Elle le regarda soudain avec de grands yeux ébahis, rougissant jusqu'aux oreilles.
- Ye ne savais pas que tu savais parler espagnol !
- Bah… pas si bien que ça, dit-il en rougissant légèrement à son tour. Et peu importe que Sean n'ait pas compris… Tu étais plutôt agressive.
- Tu as raison… s'il commence à y avoir des disputes dans l'équipe, ça ne pourra yamais fonctionner. Ye vais m'excuser…
Et elle se leva
sur-le-champ. De là où il était assis, Remus put voir Pearson se rétrécir sur
son siège en voyant arriver l'Espagnole. Il les entendit s'excuser l'un à
l'autre avec une grande profusion de « désolé(e) », et puis Pearson
souhaita à Serena de se rétablir bien vite pour « mettre la pâtée aux
Serpentard ».
Serena revint avec un grand sourire, malgré la grimace qu'elle fit en essayant
d'utiliser son bras douloureux pour s'asseoir.
- Alors, raconte-moi, pressa Remus. Comment s'est passé l'entraînement ?
Elle sourit d'autant plus largement et raconta, avec son exubérance naturelle et son excessive abondance de détails qui la rendait parfois difficile à comprendre, jusqu'à la fausse manœuvre qui avait failli la mettre à terre, mais dont elle ne tenait plus aucune rigueur à Sean qui était, malgré cela, un excellent batteur.
Remus écouta avec attention, regrettant que ses amis n'aient pas la même capacité que Serena à pardonner et s'excuser.
- Oh ! gémit Serena à la fin de son récit. Dzames avait dit qu'on ferait un entraînement dimanche, et ye ne pourrais même pas me mettre sur un balai. Y'irais bien assister des gradins… mais ye serais toute seule. Ce n'est pas que ye n'irais pas même si y'étais toute seule. Ye ne veux pas rater un seul entraînement, même si ye ne peux pas voler…
- Je pense que je viendrais aussi. Comme ça, tu ne seras pas toute seule… De toute façon, je ne crois pas que tu aurais été toute seule. Il y a toujours quelques Gryffondor qui viennent regarder…
- C'est vrai ?
- Tu n'as jamais remarqu ?
- Ben… y'avoue que, quand ye suis à l'entraînement, ye cherche le Vif – parce qu'après tout, c'est tout de même mon rôle dans l'équipe – et ye ne vois rien d'autre que ce qui se passe sur le terrain. A l'avenir, ye vais quand même faire plus attention aux Cognards…
Ils continuèrent à discuter longuement de Quidditch, puis de tout ou de rien.
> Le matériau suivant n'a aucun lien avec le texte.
(* ===== verification/Singleton.v ===== *)
(** * Singleton tasks ([harmony/harmonytask/singleton_task.go])

    A singleton task type has at most one task in the cluster and runs at most
    once per interval, or when the operator asks for it.  The adder of a node
    keeps the time of its last call and shares the flag of its task name with
    the poller of run-now requests. *)

From stdpp Require Import base gmap sets list strings.
From Stdlib Require Import ZArith Lia.
From S2P Require Import Prelude Float64 HarmonyDB Limiter Resources TaskEngine TaskEngineFacts.

(** [singletonRunNow.flags] *)
Abbreviation flags := (gmap string bool).

Definition registerSingletonRunNow (taskName : string) (fl : flags) : flags :=
  match fl !! taskName with Some _ => fl | None => <[taskName := false]> fl end.

Section Singleton.
Context {X ST : Type} `{StorageOps ST}.
Implicit Types (d : db X) (e : engine ST).

(** [SELECT id FROM harmony_task WHERE id = $1 AND name = $2]: whether there is
    such a task. *)
Definition active d (id : option Z) (name : string) : bool :=
  match id with
  | Some i => match tasks d !! i with Some r => bool_decide (t_name r = name) | None => false end
  | None => false
  end.

(** The upsert: the task id is replaced unless it names an active task, the run
    time unless the id is the same, and the request is cleared. *)
Definition singleton_upsert d (taskName : string) (taskID : TaskID) (now : time) : db X :=
  with_singletons d
    (<[taskName :=
        match singletons d !! taskName with
        | None => mkSingleton (Some taskID) now false
        | Some s =>
            mkSingleton (if active d (s_task_id s) taskName then s_task_id s else Some taskID)
              (if decide (s_task_id s = Some taskID) then s_last_run s else now) false
        end]> (singletons d)).

(** The callback given to [add]; [fault] is an error of one of its statements. *)
Definition singleton_extra (taskName : string) (minInterval : duration) (now : time) (fault : option dberr)
    : @extra X :=
  fun taskID d =>
    match fault with
    | Some err => Err err
    | None =>
        let shouldRun :=
          match singletons d !! taskName with
          | None => true
          | Some s =>
              if active d (s_task_id s) taskName then false
              else s_run_now s || time_before (time_add (s_last_run s) minInterval) now
          end in
        if negb shouldRun then Ok (d, false)
        else Ok (singleton_upsert d taskName taskID now, true)
    end.

(** One call of the adder, after [initOnce]: the flags, the time of the last call
    and, if [add] is called, the callback it is called with. *)
Definition SingletonTaskAdder (minInterval : duration) (taskName : string) (fl : flags) (lastCall now : time)
    (fault : option dberr) : flags * time * option (@extra X) :=
  let fl := registerSingletonRunNow taskName fl in
  let runNowTriggered := default false (fl !! taskName) in
  let fl := <[taskName := false]> fl in
  if negb runNowTriggered && (time_sub now lastCall <? minInterval) then (fl, lastCall, None)
  else (fl, now, Some (singleton_extra taskName minInterval now fault)).

(** One iteration of [singletonRunNowPoller]. *)
Definition singletonRunNowPoller (fl : flags) d (fail : bool) : flags :=
  if fail then fl
  else
    foldl (fun (fl : flags) name => if bool_decide (is_Some (fl !! name)) then <[name := true]> fl else fl) fl
      (fst <$> List.filter (fun p => s_run_now p.2) (map_to_list (singletons d))).

(** ** The callback *)

Lemma singleton_extra_agrees (taskName : string) minInterval now taskID d d' b :
  singleton_extra taskName minInterval now None taskID d = Ok (d', b) ->
  if b then
    (forall s, singletons d !! taskName = Some s -> active d (s_task_id s) taskName = false /\
       (s_run_now s = true \/ s_last_run s + minInterval < now)) /\
    d' = singleton_upsert d taskName taskID now
  else d' = d.
Proof.
  unfold singleton_extra. destruct (singletons d !! taskName) as [s|] eqn:Es.
  - destruct (active d (s_task_id s) taskName) eqn:Ea; [by intros [= <- <-]|].
    destruct (negb _) eqn:En; [by intros [= <- <-]|]. apply negb_false_iff, orb_true_iff in En. intros [= <- <-].
    split; [|done]. intros s' [= <-]. split; [done|]. unfold time_before, time_add in En. by rewrite Z.ltb_lt in En.
  - cbn. intros [= <- <-]. done.
Qed.

(** the callback of a singleton adder agrees to a new task only when no active
    task of the type is recorded and either the type never ran, or a run was
    requested, or the last one is more than the interval ago; then the record
    names the new task and the present time and the request is cleared, and no
    other row changes. *)
Theorem singleton_extra_spec (taskName : string) minInterval now taskID r d d' :
  tasks d !! taskID = Some r -> t_name r = taskName ->
  singleton_extra taskName minInterval now None taskID d = Ok (d', true) ->
  (forall s, singletons d !! taskName = Some s ->
     active d (s_task_id s) taskName = false /\
     (s_run_now s = true \/ s_last_run s + minInterval < now)) /\
  d' = with_singletons d (<[taskName := mkSingleton (Some taskID) now false]> (singletons d)).
Proof.
  intros Ht Hn E. destruct (singleton_extra_agrees _ _ _ _ _ _ _ E) as [Hs ->]. split; [done|].
  unfold singleton_upsert. destruct (singletons d !! taskName) as [s|] eqn:Es; [|done].
  destruct (Hs s eq_refl) as [Ha _]. rewrite Ha. rewrite decide_False; [done|].
  intros Ei. rewrite Ei in Ha. unfold active in Ha. rewrite Ht in Ha. by rewrite bool_decide_eq_true_2 in Ha.
Qed.

(** ** At most one task *)

(** Every task of the type is the recorded one. *)
Definition recorded (name : string) d : Prop :=
  forall id r, tasks d !! id = Some r -> t_name r = name ->
    exists s, singletons d !! name = Some s /\ s_task_id s = Some id.

(** What other transactions leave alone: the tasks of the type and its record. *)
Definition leaves (name : string) d d' : Prop :=
  singletons d' !! name = singletons d !! name /\
  forall id r, tasks d' !! id = Some r -> t_name r = name ->
    exists r0, tasks d !! id = Some r0 /\ t_name r0 = name.

(** The steps of the cluster, as far as one singleton type is concerned: its
    adder runs on some node, a task of any type is completed, and anything else
    that leaves the type alone (other task types, claims, reaping). *)
Inductive sg_step (name : string) (minInterval : duration) : db X -> db X -> Prop :=
| sg_add e h faults d now d' agreed : h_name h = name ->
    AddTask e h (singleton_extra name minInterval now None) faults d now = (d', agreed) ->
    sg_step name minInterval d d'
| sg_record e h d tID sec ws we done doErr now d' :
    record_tx e h d tID sec ws we done doErr now = Some d' -> sg_step name minInterval d d'
| sg_leave d d' : leaves name d d' -> sg_step name minInterval d d'.

Lemma recorded_leaves name d d' : recorded name d -> leaves name d d' -> recorded name d'.
Proof.
  intros Hr [Hs Ht] id r Hid Hn. destruct (Ht id r Hid Hn) as (r0 & Hr0 & Hn0). rewrite Hs. by eapply Hr.
Qed.

Lemma recorded_tx name iv e h fault d now : h_name h = name -> recorded name d ->
  recorded name (add_tx e h (singleton_extra name iv now None) fault d now).1.1.
Proof.
  intros Hh Hr. destruct (add_tx_cases e h (singleton_extra name iv now None) fault d now)
    as [(res & ag & -> & _)|(d' & res & -> & _ & Hex)]; [exact Hr|]. cbn [fst].
  destruct (singleton_extra_agrees _ _ _ _ _ _ _ Hex) as [Hs ->]. set (d1 := (insert_task _ _ _ _).1) in *.
  assert (tasks d1 !! task_seq d = Some (mkTask name None (e_owner e) None now now 0)) as Hnew.
  { cbn. rewrite Hh. by rewrite lookup_insert_eq. }
  assert (forall id r, id <> task_seq d -> tasks d1 !! id = Some r -> t_name r <> name) as Hold.
  { intros id r Hne Hid Hn. cbn in Hid. rewrite lookup_insert_ne in Hid by done.
    destruct (Hr id r Hid Hn) as (s & Es & Ei). destruct (Hs s Es) as [Ha _]. unfold active in Ha. rewrite Ei in Ha.
    cbn in Ha. rewrite lookup_insert_ne, Hid, bool_decide_eq_true_2 in Ha by done. done. }
  intros id r Hid Hn. unfold singleton_upsert in Hid |- *. cbn [tasks with_singletons] in Hid.
  destruct (decide (id = task_seq d)) as [->|Hne]; [|by destruct (Hold id r Hne Hid)].
  cbn [singletons with_singletons]. rewrite lookup_insert_eq. eexists. split; [done|].
  destruct (singletons d1 !! name) as [s|] eqn:Es; [|done]. cbn [s_task_id].
  destruct (Hs s eq_refl) as [-> _]. done.
Qed.

Lemma recorded_AddTask name iv e h faults d now : h_name h = name -> recorded name d ->
  recorded name (AddTask e h (singleton_extra name iv now None) faults d now).1.
Proof.
  intros Hh. revert d. induction faults as [|f faults IH]; intros d Hr; cbn [AddTask].
  - pose proof (recorded_tx name iv e h NoFault d now Hh Hr) as Hg.
    by destruct (add_tx e h _ NoFault d now) as [[d1 res] ag].
  - pose proof (recorded_tx name iv e h f d now Hh Hr) as Hg.
    destruct (add_tx e h _ f d now) as [[d1 [id|[]]] ag]; try done.
    specialize (IH d1 Hg). by destruct (AddTask e h _ faults d1 now) as [d2 ags].
Qed.

Lemma recorded_delete name d id : recorded name d -> recorded name (delete_task d id).
Proof.
  intros Hr j r Hj Hn. cbn in Hj. apply lookup_delete_Some in Hj as [Hne Hj]. destruct (Hr j r Hj Hn) as (s & Es & Ei). cbn.
  rewrite lookup_fmap, Es. cbn. exists s. split; [|done]. unfold singleton_unref. rewrite decide_False; [done|].
  congruence.
Qed.

Lemma recorded_record name e h d tID sec ws we done doErr now d' : recorded name d ->
  record_tx e h d tID sec ws we done doErr now = Some d' -> recorded name d'.
Proof.
  intros Hr E. destruct (tasks d !! tID) as [r|] eqn:Er; [|unfold record_tx in E; by rewrite Er in E].
  rewrite (record_tx_some _ _ _ _ _ _ _ _ _ _ _ Er) in E. injection E as <-. unfold completed_db.
  destruct (_ || _).
  - assert (recorded name (delete_task d tID)) as Hd by (by apply recorded_delete).
    by destruct sec as [[]|].
  - assert (recorded name (disown_failed d tID (t_retries r + 1) now)) as Hd.
    { eapply recorded_leaves; [exact Hr|]. split; [done|]. intros id r' Hid Hn. cbn in Hid.
      apply lookup_alter_Some in Hid as [(<- & r0 & Hr0 & ->)|[_ Hid]]; eauto. }
    by destruct sec as [[]|].
Qed.

(** a singleton task type has at most one task in the whole cluster at any
    time, whichever nodes run its adder, however often, and with whatever faults
    in their transactions (which the database serialises). *)
Theorem singleton_at_most_one (name : string) (minInterval : duration) d d' id1 r1 id2 r2 :
  (forall id r, tasks d !! id = Some r -> t_name r <> name) ->
  rtc (sg_step name minInterval) d d' ->
  tasks d' !! id1 = Some r1 -> t_name r1 = name -> tasks d' !! id2 = Some r2 -> t_name r2 = name ->
  id1 = id2.
Proof.
  intros Hinit Hr H1 N1 H2 N2.
  assert (recorded name d') as Hrec.
  { apply (rtc_invariant (sg_step name minInterval) (recorded name)) with (s := d); [|done|].
    - intros a b Ha Hst. revert Ha.
      destruct Hst as [e h faults x now y ag Hh E|e h x tID sec ws we dn doErr now y E|x y Hl]; intros Ha.
      + pose proof (recorded_AddTask name minInterval e h faults x now Hh Ha) as Hx. by rewrite E in Hx.
      + by eapply recorded_record.
      + by eapply recorded_leaves.
    - intros id r Hid Hn. by destruct (Hinit id r Hid). }
  destruct (Hrec _ _ H1 N1) as (s1 & E1 & I1). destruct (Hrec _ _ H2 N2) as (s2 & E2 & I2). congruence.
Qed.

(** ** Run-now requests *)

Lemma poller_sets (fl : flags) (names : list string) name : is_Some (fl !! name) -> name ∈ names ->
  foldl (fun (fl : flags) n => if bool_decide (is_Some (fl !! n)) then <[n := true]> fl else fl) fl names !! name = Some true.
Proof.
  intros Hs Hin. assert (forall l (f : flags), f !! name = Some true ->
    foldl (fun (fl : flags) n => if bool_decide (is_Some (fl !! n)) then <[n := true]> fl else fl) f l !! name = Some true) as Hkeep.
  { induction l as [|n l IH]; intros f Hf; cbn [foldl]; [done|]. apply IH. case_bool_decide; [|done].
    destruct (decide (n = name)) as [->|]; [by rewrite lookup_insert_eq|by rewrite lookup_insert_ne]. }
  revert fl Hs. induction names as [|n names IH]; intros fl Hs; [by apply not_elem_of_nil in Hin|]. cbn [foldl].
  apply elem_of_cons in Hin as [->|Hin].
  - apply Hkeep. rewrite bool_decide_eq_true_2 by done. by rewrite lookup_insert_eq.
  - apply IH; [done|]. case_bool_decide; [|done].
    destruct (decide (n = name)) as [->|]; [by rewrite lookup_insert_eq|by rewrite lookup_insert_ne].
Qed.

(** a run-now request is honoured: once the poller of a node has seen it, the
    next call of the node's adder goes to the database whatever the time of the
    last call, and if no task of the type is active its transaction adds one
    and clears the request. *)
Theorem run_now_honoured (name : string) (minInterval : duration) fl lastCall now d s e h :
  is_Some (fl !! name) -> singletons d !! name = Some s -> s_run_now s = true ->
  (forall id r, tasks d !! id = Some r -> t_name r <> name) -> s_task_id s <> Some (task_seq d) -> h_name h = name ->
  exists fl' ex d' id,
    SingletonTaskAdder minInterval name (singletonRunNowPoller fl d false) lastCall now None = (fl', now, Some ex) /\
    AddTask e h ex [] d now = (d', [id]) /\
    singletons d' !! name = Some (mkSingleton (Some id) now false) /\
    exists r, tasks d' !! id = Some r /\ t_name r = name /\ t_owner r = None.
Proof.
  intros Hfl Hs Hrun Hno Hseq Hh. unfold SingletonTaskAdder, singletonRunNowPoller.
  assert (name ∈ fst <$> List.filter (fun p => s_run_now p.2) (map_to_list (singletons d))) as Hin.
  { apply list_elem_of_fmap. exists (name, s). split; [done|]. apply elem_of_filter_b. split; [done|].
    by apply elem_of_map_to_list. }
  set (fl1 := foldl _ _ _). assert (fl1 !! name = Some true) as Hf by (by apply poller_sets).
  unfold registerSingletonRunNow. rewrite Hf, Hf. cbn [default negb andb].
  set (ex := singleton_extra _ _ _ _). set (d1 := (insert_task d (h_name h) (e_owner e) now).1).
  assert (active d1 (s_task_id s) name = false) as Ha.
  { unfold active. destruct (s_task_id s) as [i|]; [|done]. cbn. rewrite lookup_insert_ne by congruence.
    destruct (tasks d !! i) as [r|] eqn:Er; [|done]. apply bool_decide_eq_false_2. by apply (Hno i r). }
  assert (ex (task_seq d) d1 = Ok (singleton_upsert d1 name (task_seq d) now, true)) as Hex.
  { unfold ex, singleton_extra. change (singletons d1) with (singletons d). by rewrite Hs, Ha, Hrun. }
  eexists _, ex, _, (task_seq d). split; [done|]. cbn [AddTask]. unfold add_tx.
  change (insert_task d (h_name h) (e_owner e) now) with (d1, task_seq d). cbv beta iota. rewrite Hex. split; [done|].
  split.
  - unfold singleton_upsert. cbn [singletons with_singletons]. rewrite lookup_insert_eq.
    change (singletons d1) with (singletons d). rewrite Hs, Ha, decide_False by done. done.
  - eexists. cbn. rewrite lookup_insert_eq, Hh. done.
Qed.

End Singleton.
Malgré la réticence de Remus, elle parvint même à le faire parler espagnol.
- Mais où as-tu appris ? demanda-t-elle dans sa langue maternelle.
- J'ai appris dans les livres, avant d'aller à Poudlard. Mais je manque de pratique, alors… je ne dois pas bien parler la plupart du temps, répondit-il en espagnol également.
- C'est faux, tu te débrouilles très bien !
Remus rougit, et elle éclata de rire. Lily, Sirius et Peter, qui laissaient parfois traîner une oreille de leur côté les regardaient bizarrement. Ils passèrent le reste de la soirée à les taquiner en glissant leurs noms dans leur conversation en espagnol.
Ils ne revirent ni James, ni Cathy, de toute la soirée.